La décision du gouvernement américain d’envoyer des chèques de 1200 dollars à chaque foyer du pays a été largement saluée et contribuera sans aucun doute à soutenir la demande. Mais il se peut aussi que ce soit trop peu pour ceux qui en ont vraiment besoin et inutile pour ceux qui ont encore un emploi ou peuvent télétravailler de manière efficace. La logique de l'analyse ci-dessus est qu'une approche "sécurité sociale", ciblant les personnes les plus touchées par la crise, pourrait être plus efficace pour stabiliser l'économie.
Beaucoup s'inquiètent de l'augmentation de la dette publique, mais ce ne sera pas un problème trop important. En fin de compte, l'augmentation (temporaire) énorme des déficits publics sera financée par l'augmentation (temporaire) énorme de l'épargne privée pendant la crise – et à des taux très bas (taux d'intérêt négatifs). Et la solution à long terme consiste à "gonfler" cette dette en maintenant le rendement nominal de la dette à un niveau inférieur au taux de croissance nominal de l'économie.
Ce qu’il faut retenir en matière d’investissements
Si c'est vrai, alors les obligations gouvernementales resteront une bonne couverture pour les actifs plus risqués des portefeuilles.
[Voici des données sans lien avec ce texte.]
Lemma outcomeState_inv st' unregistered :
  outcomeState Oe Op SeqNr PreviousOutcome query aos = Ok (st', unregistered) →
  ∃ ts q po st, finalTimestamp (timestampsOf aos) = Ok ts ∧ unmarshalQuery query = Some q ∧
    unmarshalOutcome PreviousOutcome = Some po ∧
    ofold (queryStep (collect aos) ts) (loadOutcome po) (imap (λ i id, (Oe i, id)) q) = Ok st ∧
    wfState st ∧ CurrentReports st' = CurrentReports st ∧
    (∀ wf, view st' wf = view st wf ≫= prunedOutcome (seenWorkflowIDs (collect aos)) SeqNr wf) ∧
    (∀ wf, wf ∈ unregistered ↔ is_Some (view st wf) ∧ view st' wf = None) ∧
    (∀ l, setLastSeenAt 0 <$> heap st' !! l = setLastSeenAt 0 <$> heap st !! l).
Proof.
  unfold outcomeState. rewrite timestamps_collect. intros (ts & Hts & Hr)%obind_Ok_inv. apply obind_Ok_inv in Hr as (q & Hq & Hr).
  apply obind_Ok_inv in Hr as (po & Hpo & Hr). apply obind_Ok_inv in Hr as (st & Hst & Hr). injection Hr as Hr.
  exists ts, q, po, st. split; [done|]. split; [by destruct (unmarshalQuery query); simplify_eq/=|].
  split; [by destruct (unmarshalOutcome PreviousOutcome); simplify_eq/=|]. split; [done|].
  assert (wfState st) as Hwf by (eapply (queryLoop_ind wfState); [apply load_wf|intros; by apply push_wf|exact Hst]).
  assert (∀ wf loc, (wf, loc) ∈ range_map Op (Outcomes st) → Outcomes st !! wf = Some loc) as Hagree
    by (intros wf loc Hin; by apply elem_of_range_map in Hin).
  destruct (pruneLoop_spec _ _ _ _ _ _ _ Hwf (NoDup_fst_range_map Op (Outcomes st)) Hagree Hr) as (Hrep & Hv & Hu & Hh).
  assert (∀ wf, wf ∈ (range_map Op (Outcomes st)).*1 ↔ is_Some (view st wf)) as Hkeys.
  { intros wf. rewrite list_elem_of_fmap. split.
    - intros ([wf' loc] & -> & Hin). apply elem_of_range_map in Hin. destruct (view_Some _ _ _ Hwf Hin) as (o & _ & Ho). by exists o.
    - intros [o Ho]. rewrite /view in Ho. destruct (Outcomes st !! wf) as [loc|] eqn:E; [|done]. exists (wf, loc).
      split; [done|]. by apply elem_of_range_map. }
  split; [done|]. split; [done|]. split; [|split; [|done]].
  - intros wf. rewrite Hv. destruct (decide (wf ∈ (range_map Op (Outcomes st)).*1)) as [|Hn]; [done|].
    destruct (view st wf) eqn:E; [|done]. destruct Hn. apply Hkeys. by eexists.
  - intros wf. rewrite Hu Hkeys. split; [intros [Hin|]; [by apply elem_of_nil in Hin|done]|by right].
Qed.
(* ===== verification/LLOAggregator.v ===== *)
(** [src/pkg/capabilities/consensus/ocr3/datafeeds/llo_aggregator.go]: the prices
    that enough nodes agree on are compared with the last reported ones, and
    the streams that deviate, or whose heartbeat has passed, are reported.

    Decimals, mapstructure and the state's protocol-buffer form are interfaces.
    Every [range] over a map whose order matters takes its own order. *)

From Stdlib Require Import SpecFloat.
From S2P Require Import Prelude GoBytes GoStrings Values Consensus DataFeeds.

Module LLOAggregator.
Import Values Consensus DataFeeds.

Record LLOStreamDecimal := mkStream { StreamID : Z; Decimal : list byte }.
Record LLOStreamsTriggerEvent := mkEvent {
  Payload : list (option LLOStreamDecimal);
  ObservationTimestampNanoseconds : Z
}.

(** An entry of [LLOOutcomeMetadata]. *)
Record LLOStreamInfo := mkInfo { Timestamp : Z; Price : list byte }.

(** mapstructure on an event, and the protocol-buffer form of the state. *)
Class LLOWire := {
  unwrapEvent : Value → option LLOStreamsTriggerEvent;
  marshalLLO : gmap Z LLOStreamInfo → option (list byte);
  unmarshalLLO : list byte → option (gmap Z LLOStreamInfo)
}.

Record LLOAggregatorConfig (D : Type) := mkLLOConfig {
  Streams : gmap string (FeedConfig D);
  AllowedPartialStaleness : string
}.
Arguments mkLLOConfig {D} _ _.
Arguments Streams {D} _.
Arguments AllowedPartialStaleness {D} _.

Record parsedLLOAggregatorConfig (D : Type) := mkParsed {
  streams : gmap Z (FeedConfig D);
  allowedPartialStaleness : float64
}.
Arguments mkParsed {D} _ _.
Arguments streams {D} _.
Arguments allowedPartialStaleness {D} _.

(** The orders of a round's loops over maps whose order matters: the events,
    twice, and each stream's candidate prices. *)
Record orders := mkOrders {
  timestampOrder : RangeOrder (nat * LLOStreamsTriggerEvent);
  eventOrder : RangeOrder (nat * LLOStreamsTriggerEvent);
  priceOrder : Z → RangeOrder (string * nat)
}.

Definition decimalShift : Z := 18.
Definition TopLevelListOutputFieldName : string := "Reports".

Section llo.
Context `{DecimalOps D, DecimalFormat D, LLOWire}.
Definition lengthGraphs : Graph lengthGraph := {|
  newGraph := mkGraph ∅ ∅;
  vertices := lgVertices;
  edges := lgEdges;
  addVertex := lgAddVertex;
  addEdge := lgAddEdge;
  edgeExists g a b := bool_decide ((a, b) ∈ lgEdges g);
  newGraph_empty := conj eq_refl eq_refl;
  addVertex_spec := lgAddVertex_spec;
  addEdge_spec := lgAddEdge_spec;
  edgeExists_spec g a b := bool_decide_eq_true_1 _
|}.

Definition demoSpec : WorkflowSpec := mkSpec []
  [mkStep "compute" "compute1" "" [("x", AString "$(trigger.outputs.price)"); ("y", ASlice [AString "plain"; AInt KInt 3])]]
  [mkStep "consensus" "consensus1" "" [("observations", ASlice [AString "$(compute1.outputs)"; AString "$(trigger.outputs)"])]]
  [mkStep "write-target" "" "$(consensus1.outputs)" []].

Section witnesses.
#[local] Existing Instance lengthGraphs.

Definition demoGraph : DependencyGraph lengthGraph :=
  match BuildDependencyGraph (insertion_order _) demoSpec with Ok d => d | _ => mkDep (mkGraph ∅ ∅) ∅ end.

Lemma demo_builds : BuildDependencyGraph (insertion_order _) demoSpec = Ok demoGraph.
Proof. by vm_compute. Qed.
Lemma remoteResponses_mentioned responses st id :
  is_Some (latestReports (foldl (remoteResponse unmarshalOutputs a) st responses) !! id) →
  is_Some (latestReports st !! id) ∨ ∃ response v rs r, response ∈ responses ∧ unmarshalOutputs response = Some v ∧
    codecUnwrap v = Some rs ∧ r ∈ rs ∧ FeedID r = id.
Proof.
  assert (∀ rs st, is_Some (latestReports (foldl (remoteStep a) st rs) !! id) →
            is_Some (latestReports st !! id) ∨ ∃ r, r ∈ rs ∧ FeedID r = id) as Hsteps.
  { induction rs as [|r rs IH]; intros st' Hs; [by left|]. cbn [foldl] in Hs.
    destruct (IH _ Hs) as [[?| ->]%remoteStep_mentioned|(r' & Hr' & Hid)]; [by left|right; exists r; set_solver|right; exists r'; set_solver]. }
  revert st. induction responses as [|x responses IH]; intros st Hs; [by left|]. cbn [foldl] in Hs.
  destruct (IH _ Hs) as [H1|(response & v & rs & r & Hin & Hrest)]; [|right; exists response, v, rs, r; set_solver].
  rewrite /remoteResponse in H1. destruct (unmarshalOutputs x) as [v|] eqn:Hv; [|by left].
  destruct (codecUnwrap v) as [rs|] eqn:Hrs; [|by left]. apply Hsteps in H1 as [?|(r & Hr & Hid)]; [by left|].
  right. exists x, v, rs, r. set_solver.
Qed.
(* ===== verification/Messages.v ===== *)
(** [src/pkg/capabilities]: identifiers and kinds of capabilities, the requests
    and responses they exchange ([capabilities.go]), and their conversion to and
    from protocol buffers ([pb/capabilities_helpers.go] and the replies of
    [loop/internal/core/services/capability]).

    A [*values.Map] is [None] when it is nil.  A field of a message that is a
    pointer to a message is an [option]; marshalling keeps it as it is. *)

From Stdlib.Strings Require Import Ascii.
From S2P Require Import Prelude GoBytes GoStrings Values.

Module Messages.
Import Values.

Inductive error := ErrNilRequest | ErrNilMetadata | ErrKind | ErrIdLength | ErrIdFormat | ErrDial | ErrImpl (text : string).

(** *** Maps of values *)

Definition goMap : Type := option (list (string * option Value)).
Definition pbMap : Type := option (list (string * pbValue)).

Definition EmptyMap : goMap := Some [].

(** [if req.Config != nil { config = req.Config }] *)
Definition orEmpty (m : goMap) : goMap := match m with None => EmptyMap | m => m end.

(** The interface that holds a nil map is not nil: its message is an empty map. *)
Definition ProtoMap (m : goMap) : pbMap := Some ((λ kv, (kv.1, Proto kv.2)) <$> default [] m).
Definition FromMapValueProto (m : pbMap) : goMap :=
  match m with None => None | Some l => Some ((λ kv, (kv.1, FromProto kv.2)) <$> l) end.

(** What a map is after it was sent. *)
Definition sentMap (m : goMap) : goMap := Some (default [] m).
(* ===== verification/Broker.v ===== *)
(** [src/pkg/loop/internal/net/broker.go]: serving a gRPC server on a
    connection of its own, with the resources that are closed when it ends.

    [Serve] starts two goroutines: one serves and then closes the resources, one
    stops the server when the plugin stops.  The resource that it returns stops
    the server, ends the second goroutine and waits for both; it does so once,
    other calls of its [Close] wait for the first one. *)

From S2P Require Import Prelude.

Module Broker.

Section broker.
Context {D : Type} (deps : list D).

(** *** The state *)

(** The goroutine that serves: in [server.Serve], in [CloseAll] with the
    resources that are left, returned. *)
Inductive serverPc := GServe | GClose (rest : list D) | GDone.
(** The goroutine that waits for [StopCh] or [done]. *)
Inductive stopperPc := SWait | SDone.
(** The function of the returned resource: not called, after [server.Stop()],
    after [close(done)], returned. *)
Inductive closerPc := CNone | CStopped | CWait | CReturned.

Record state := mkState {
  serving : serverPc; stopper : stopperPc; closer : closerPc;
  stopped : bool;      (* server.Stop() was called *)
  failed : bool;       (* server.Serve returned by itself *)
  stopCh : bool; done_ : bool;
  closed : list D
}.

Definition setServing g s := mkState g (stopper s) (closer s) (stopped s) (failed s) (stopCh s) (done_ s) (closed s).
Definition setStopper p b s := mkState (serving s) p (closer s) (b || stopped s) (failed s) (stopCh s) (done_ s) (closed s).
Definition setCloser c b d s := mkState (serving s) (stopper s) c (b || stopped s) (failed s) (stopCh s) (d || done_ s) (closed s).

(** [Serve], when [Accept] gives a listener; [CloseAll] when it does not. *)
Definition Serve (acceptErr : bool) : list D + state :=
  if acceptErr then inl deps else inr (mkState GServe SWait CNone false false false false []).

(** *** Steps *)

Inductive event :=
  | EServeReturns (fails : bool)   (* because it was stopped, or by itself *)
  | ECloseDep
  | EServed
  | EStopSeen
  | EDoneSeen
  | EStop                          (* StopCh is closed *)
  | EClose
  | ECloseDone
  | ECloseReturns.

Definition exec (s : state) (e : event) : option state :=
  match e with
  | EServeReturns fails =>
      match serving s with
      | GServe => if fails || stopped s then Some (mkState (GClose deps) (stopper s) (closer s) (stopped s) (fails || failed s) (stopCh s) (done_ s) (closed s)) else None
      | _ => None
      end
  | ECloseDep =>
      match serving s with
      | GClose (d :: rest) => Some (mkState (GClose rest) (stopper s) (closer s) (stopped s) (failed s) (stopCh s) (done_ s) (closed s ++ [d]))
      | _ => None
      end
  | EServed => match serving s with GClose [] => Some (setServing GDone s) | _ => None end
  | EStopSeen => match stopper s with SWait => if stopCh s then Some (setStopper SDone true s) else None | SDone => None end
  | EDoneSeen => match stopper s with SWait => if done_ s then Some (setStopper SDone false s) else None | SDone => None end
  | EStop => Some (mkState (serving s) (stopper s) (closer s) (stopped s) (failed s) true (done_ s) (closed s))
  | EClose => match closer s with CNone => Some (setCloser CStopped true false s) | _ => None end
  | ECloseDone => match closer s with CStopped => Some (setCloser CWait false true s) | _ => None end
  | ECloseReturns => match closer s, serving s, stopper s with CWait, GDone, SDone => Some (setCloser CReturned false false s) | _, _, _ => None end
  end.

Inductive reachable : state → Prop :=
  | reach_init s : Serve false = inr s → reachable s
  | reach_step s e s' : reachable s → exec s e = Some s' → reachable s'.

Definition execs (s : state) (es : list event) : option state := foldl (λ s e, s ≫= λ s, exec s e) (Some s) es.

(** *** The invariant *)

Definition remaining (g : serverPc) : list D := match g with GServe => deps | GClose rest => rest | GDone => [] end.
Definition ended (g : serverPc) : bool := match g with GServe => false | _ => true end.

Record inv (s : state) : Prop := {
  inv_deps : closed s ++ remaining (serving s) = deps;
  inv_ended : ended (serving s) = true → stopped s = true ∨ failed s = true;
  inv_stopper : match stopper s with SWait => True | SDone => stopCh s = true ∧ stopped s = true ∨ done_ s = true end;
  inv_closer : match closer s with
               | CNone => done_ s = false
               | CStopped => stopped s = true ∧ done_ s = false
               | CWait => stopped s = true ∧ done_ s = true
               | CReturned => stopped s = true ∧ done_ s = true ∧ serving s = GDone ∧ stopper s = SDone
               end
}.

Lemma broker_step s e s' : inv s → exec s e = Some s' → inv s'.
Proof.
  intros [Hd He Hs Hc]. destruct s as [g p c st fl sc dn cl], e as [fails| | | | | | | |]; cbn in *.
  - destruct g; [|done..]. destruct (fails || st) eqn:Hf; [|done]. intros [= <-]. split; cbn; [done| |done|by destruct c; naive_solver].
    intros _. apply orb_true_iff in Hf as [->| ->]; [by right|by left].
  - destruct g as [|[|d rest]|]; try done. intros [= <-]. split; cbn; [by rewrite -app_assoc|done|done|by destruct c; naive_solver].
  - destruct g as [|[|]|]; try done. intros [= <-]. split; cbn; [done..|]. destruct c; naive_solver.
  - destruct p, sc; try done. intros [= <-]. split; cbn; [done|by left|by left|]. destruct c; naive_solver.
  - destruct p, dn; try done. intros [= <-]. split; cbn; [done|done|by right|]. destruct c; naive_solver.
  - intros [= <-]. split; cbn; [done|done|destruct p; naive_solver|done].
  - destruct c; try done. intros [= <-]. split; cbn; [done|by left|destruct p; naive_solver|done].
  - destruct c; try done. intros [= <-]. split; cbn; [done|done|by destruct p; [|right]|]. naive_solver.
  - destruct c, g, p; try done. intros [= <-]. split; cbn; [done|done|done|]. naive_solver.
Qed.

Lemma broker_reachable s : reachable s → inv s.
Proof. induction 1 as [s [= <-]|s e s' _ IH He]; [by split|by eapply broker_step]. Qed.

(** The resources are closed in order and each of them once: none while the
    server serves, all of them before the returned resource has been closed,
    and at once if there is no connection to serve on. *)
Lemma serve_releases :
  Serve true = inl deps ∧
  ∀ s, reachable s →
    (∃ rest, closed s ++ rest = deps) ∧ (serving s = GServe → closed s = []) ∧
    (serving s = GDone → closed s = deps ∧ (stopped s = true ∨ failed s = true)) ∧
    (closer s = CReturned → closed s = deps ∧ stopper s = SDone).
Proof.
  split; [done|]. intros s Hr. destruct (broker_reachable s Hr) as [Hd He Hs Hc]. split_and!.
  - by eexists.
  - intros Hg. rewrite Hg /= in Hd. apply (f_equal length) in Hd. rewrite length_app in Hd. apply nil_length_inv. lia.
  - intros Hg. rewrite Hg /= app_nil_r in Hd. split; [done|]. apply He. by rewrite Hg.
  - intros Hcl. rewrite Hcl in Hc. destruct Hc as (_ & _ & Hg & Hp). rewrite Hg /= app_nil_r in Hd. done.
Qed.

(** *** It ends *)

Definition rank (s : state) : nat :=
  match serving s with GServe => 2 + length deps | GClose rest => 1 + length rest | GDone => 0 end +
  match stopper s with SWait => 1 | SDone => 0 end + match closer s with CNone => 0 | CStopped => 2 | CWait => 1 | CReturned => 0 end.

(** The steps that the goroutines take by themselves. *)
Definition own (e : event) : bool := match e with EServeReturns fails => negb fails | EStop | EClose => false | _ => true end.

Definition over (s : state) : Prop := serving s = GDone ∧ stopper s = SDone ∧ (closer s = CNone ∨ closer s = CReturned).

Lemma broker_progress s : inv s → stopCh s = true ∨ closer s ≠ CNone →
  over s ∨ ∃ e s', exec s e = Some s' ∧ own e = true ∧ rank s' < rank s ∧ (stopCh s' = true ∨ closer s' ≠ CNone).
Proof.
  intros [Hd He Hs Hc] Hstop. destruct s as [g p c st fl sc dn cl]. rewrite /over /rank. cbn in *.
  destruct p.
  - destruct sc; [right; exists EStopSeen; eexists; split; [done|]; cbn; split_and!; [done|lia|by left]|].
    destruct Hstop as [|Hstop]; [done|]. destruct c; [done|right; exists ECloseDone; eexists; split; [done|]; cbn; split_and!; [done|lia|by right]| |].
    + destruct Hc as [-> ->]. right. exists EDoneSeen. eexists. split; [done|]. cbn. split_and!; [done|lia|by right].
    + by destruct Hc as (_ & _ & _ & ?).
  - destruct g as [|[|d rest]|].
    + assert (st = true) as -> by (destruct Hs as [[_ ?]|Hdn]; [done|]; destruct c; naive_solver).
      right. exists (EServeReturns false). eexists. split; [done|]. cbn. split_and!; [done|lia|done].
    + right. exists EServed. eexists. split; [done|]. cbn. split_and!; [done|lia|done].
    + right. exists ECloseDep. eexists. split; [done|]. cbn. split_and!; [done|lia|done].
    + destruct c; [left; auto| | |left; auto]; right.
      * exists ECloseDone. eexists. split; [done|]. cbn. split_and!; [done|lia|by right].
      * exists ECloseReturns. eexists. split; [done|]. cbn. split_and!; [done|lia|by right].
Qed.

(** C36: nothing that [Serve] starts is left behind.  Once the plugin stops or the
    returned resource is being closed, whatever happened before, the goroutines
    end and [Close] returns, within [rank s] of their own steps, with every
    resource closed exactly once and in order; they are never blocked. *)
Theorem serve_ends s : reachable s → stopCh s = true ∨ closer s ≠ CNone →
  ∃ es s', execs s es = Some s' ∧ Forall (λ e, own e = true) es ∧ length es ≤ rank s ∧ over s' ∧ closed s' = deps.
Proof.
  intros Hr. pose proof (broker_reachable s Hr) as Hinv. clear Hr. remember (rank s) as m eqn:Hm. revert s Hm Hinv.
  induction (lt_wf m) as [m _ IH]. intros s -> Hinv Hstop. destruct (broker_progress s Hinv Hstop) as [Hov|(e & s1 & He & Ho & Hlt & Hstop1)].
  - exists [], s. split_and!; [done|constructor|cbn; lia|done|]. destruct Hov as (Hg & _). destruct Hinv as [Hd _ _ _]. by rewrite Hg /= app_nil_r in Hd.
  - destruct (IH _ Hlt s1 eq_refl (broker_step s e s1 Hinv He) Hstop1) as (es & s2 & Hes & Hown & Hlen & Hov & Hcl).
    exists (e :: es), s2. cbn [length]. split_and!; [|by constructor|lia|done|done]. by rewrite /execs /= He.
Qed.
End broker.

Lemma serve_ends_witness : ∃ s, execs [7; 8] (mkState GServe SWait CNone false false false false []) [EClose; EServeReturns false; ECloseDep] = Some s ∧ closer s = CStopped ∧
  ∃ es s', execs [7; 8] s es = Some s' ∧ over s' ∧ closed s' = [7; 8].
Proof.
  eexists. split; [done|]. split; [done|].
  assert (reachable [7; 8] (mkState (GClose [8]) SWait CStopped true false false false [7])) as Hr.
  { eapply (reach_step _ _ ECloseDep); [eapply (reach_step _ _ (EServeReturns false)); [eapply (reach_step _ _ EClose); [by apply reach_init|done]|done]|done]. }
  destruct (serve_ends [7; 8] _ Hr) as (es & s' & H1 & _ & _ & H2 & H3); [by right|]. by exists es, s'.
Defined.

(** A server that fails by itself closes its resources, but the goroutine that
    waits for the plugin to stop stays until then. *)
Example failed_leaves_stopper : ∃ s, execs [7; 8] (mkState GServe SWait CNone false false false false []) [EServeReturns true; ECloseDep; ECloseDep; EServed] = Some s ∧
  closed s = [7; 8] ∧ stopper s = SWait ∧ exec [7; 8] s EStopSeen = None ∧ exec [7; 8] s EDoneSeen = None.
Proof. eexists. split; [done|]. done. Qed.
End Broker.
Les rendements ne peuvent baisser davantage, donc il est peu probable que ces obligations génèrent des rendements très élevés, ou même positifs. Mais leur corrélation avec les actions et le crédit risqué restera probablement faible, voire négative, même si la dette publique gonfle. Cela ne sera plus le cas si nous assistons à une résurgence des tensions sur les marchés financiers et à une nouvelle fuite vers les liquidités et les dollars ; ou si nous constatons une forte reprise de l'inflation. Auquel cas, des taux d'intérêt plus élevés seraient nécessaires bien plus tôt que ne le prévoient actuellement les marchés.